Problem:
First find the line containing "(** ** Byte strings *)" in the data, then set it down exactly along with every line after it, through the last.
════════
(** * channeldb/migrations.go: the three schema migrations of the channel
      database, embedded over a model of a writable bbolt transaction.

    The file has four parts:
    - byte strings, Go slice operations and [binary.BigEndian.PutUint64];
    - the store: nested buckets, and the [bolt.Tx]/[bolt.Bucket] operations
      the migrations call ([CreateBucketIfNotExists], [Bucket], [ForEach],
      [Put]), in a state-and-error monad. bbolt is a library the package
      imports; its operations follow its documented behaviour on an open,
      writable transaction;
    - the three migration functions, statement by statement, with their
      visitors (the function literals passed to [ForEach]) as definitions
      of their own;
    - the properties of the migrations. *)

From Stdlib Require Import String.
From Stdlib.Strings Require Import Byte.
From Stdlib Require Import List ZArith Lia Bool.
Import ListNotations.

Local Open Scope Z_scope.

(** ** Byte strings *)

Definition bytes := list byte.

(** Go's conversion [byte(v)] of an unsigned integer: the low 8 bits. *)
Definition byte_of_Z (v : Z) : byte :=
  match Byte.of_N (Z.to_N (v mod 256)) with
  | Some b => b
  | None => x00
  end.

Definition Z_of_byte (b : byte) : Z := Z.of_N (Byte.to_N b).

(** Go's conversion [uint64(x)] of an [int64]: the value modulo 2^64. *)
Definition uint64 (x : Z) : Z := x mod 2 ^ 64.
════════
Output for this task:
(** ** Byte strings *)

Definition bytes := list byte.

(** Go's conversion [byte(v)] of an unsigned integer: the low 8 bits. *)
Definition byte_of_Z (v : Z) : byte :=
  match Byte.of_N (Z.to_N (v mod 256)) with
  | Some b => b
  | None => x00
  end.

Definition Z_of_byte (b : byte) : Z := Z.of_N (Byte.to_N b).

(** Go's conversion [uint64(x)] of an [int64]: the value modulo 2^64. *)
Definition uint64 (x : Z) : Z := x mod 2 ^ 64.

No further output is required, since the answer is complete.